First, it is already happening. In researching a talk I gave at a conference earlier this year, “AI in the AEC 2021,” I found numerous examples of AI already in use by innovative companies, in order to create more efficiencies and effectiveness in some very specific niche areas. I’ll include more information on this topic in subsequent Green Builder articles this year. 

Second, I say that AI will soon have far-reaching implications because it will come to us rather seamlessly on smartphones and in much of the software that we already use, from spreadsheets to remote site viewing. 

The topic of AI in the AEC has increasingly been included in recent industry conferences. I’m also seeing the beginning of major industry-wide initiatives in the AEC to connect the separate silos of software used across the AEC. The goal is to make it easier for the end-to-end transmission and use of data (both visual and text). Increases in efficiency will benefit those incorporating these advances, as they come along. 

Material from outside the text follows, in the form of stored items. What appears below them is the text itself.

(* ===== verification/ChessMatch.v ===== *)
(** * Probability chess: matches, players and the plugin

    [src/plugins/probchess/Match.cpp], [HumanMatch.cpp], [AIMatch.cpp],
    [NullMatch.cpp], the players and [ProbabilityChess.cpp].  Matches are
    objects that two tables and the players' moves share: they live in a store,
    and the tables hold references to them.  What is sent is a log of clients
    and messages; the numbers [rand] gives are a sequence. *)

From Stdlib Require Import ZArith Lia Ascii String.
From stdpp Require Import base tactics option list strings gmap.
From S2P Require Import Prelude Util Response Request PluginHost Client FS HttpServer ChessBoard.

Inductive Role := Host | Guest.
#[export] Instance Role_eq_dec : EqDecision Role.
Proof. solve_decision. Defined.

(** The classes derived from [Player]. *)
Inductive player_class := HumanPlayer (clientID : Z) | RandomPlayer | CCCPPlayer | CCCP2Player.

Record player := MkPlayer { pl_color : Color; pl_role : Role; pl_class : player_class }.

Inductive match_class := HumanMatch | AIMatch | NullMatch.

(** The fields that never change. *)
Record match_options := MatchOptions {
  mo_class : match_class;
  mo_matchID : bytes;
  mo_hidden : bool;
  mo_noSkip : bool;
  mo_hostColor : Color;
  mo_columnCount : Z;
}.

Record chess_match := ChessMatch {
  m_options : match_options;
  m_host : option player;
  m_guest : option player;
  m_currentTurn : Color;
  m_board : board;
  m_winnerColor : option Color;
  m_columns : list Z;          (* a set, in ascending order *)
  m_started : bool;
  m_over : bool;
  m_captured : list piece;
  m_spectators : list Z;
}.
Lemma wp_roll_columns n fuel m k (Q : () -> chess -> Prop) E s :
  playing s0 r m s -> columns_ok k (m_columns m) ->
  (forall columns s', playing s0 r (set_columns columns m) s' -> columns_ok (n + k) columns ->
                      Q tt s') ->
  wp (roll_columns rand n fuel r) Q E s.
Proof.
  revert m k s. induction n as [|n IH]; intros m k s [d Hm] Hk HQ.
  - apply wp_ret. apply (HQ (m_columns m)); [exists d; by destruct m|done].
  - cbn [roll_columns]. apply wp_bind. eapply wp_get_match; [done|]. apply wp_bind.
    eapply wp_draw_new; [by exists d|]. intros c s1 [d1 H1] Hc Hin.
    apply wp_bind. eapply wp_modify_match; [done|]. intros s2 H2.
    eapply (IH _ (S k)); [exists d1; exact H2|by apply insert_column_ok|].
    intros columns s3 H3 Hok. apply (HQ columns); [exact H3|].
    by replace (S n + k) with (n + S k) by lia.
Qed.

Lemma wp_roll fuel m (Q : () -> chess -> Prop) E s :
  playing s0 r m s -> all_live s0 m ->
  (forall columns s', playing s0 r (set_columns columns m) s' ->
     columns_ok (Z.to_nat (mo_columnCount (m_options m))) columns -> Q tt s') ->
  wp (roll rand fuel r) Q E s.
Proof.
  intros [d Hm] Hl HQ. unfold roll. apply wp_bind. eapply wp_modify_match; [done|]. intros s1 H1.
  apply wp_bind. eapply wp_get_match; [done|]. apply wp_bind.
  eapply (wp_roll_columns _ _ _ 0); [exists d; exact H1| |].
  { split; [constructor|]. split; [by intros c ?%not_elem_of_nil|done]. }
  intros columns s2 [d2 H2] Hok. rewrite Nat.add_0_r in Hok.
  apply wp_bind. eapply wp_get_match; [done|]. eapply wp_sendAll; [|exact H2|]; [exact Hl|].
  intros s3 H3. apply (HQ columns); [exists d2; exact H3|done].
Qed.

(** The state after the loops of rolls: the match has new columns, on one of
    which the colour whose turn it is can move. *)
Definition rolled (m : chess_match) (columns : list Z) : Prop :=
  columns_ok (Z.to_nat (mo_columnCount (m_options m))) columns /\
  canMove (set_columns columns m) = true.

Innovations such as drones are being used to acquire project data and send information to clients. Credit: Andy Dean Photography/Shutterstock

I am interested in AI that “assists us” in doing our jobs better and more efficiently. The AEC will become more of an AI-assisted industry, as many other industries have in recent decades. We will each experience increases in the efficiency of our own businesses. 

By no means has AI made inroads in every aspect of the AEC. But we’re beginning to see some significant “digital transformations” that incorporate AI, and which promise to increase the needed improvements and advances in efficiency and effectiveness throughout the AEC and the green building industry.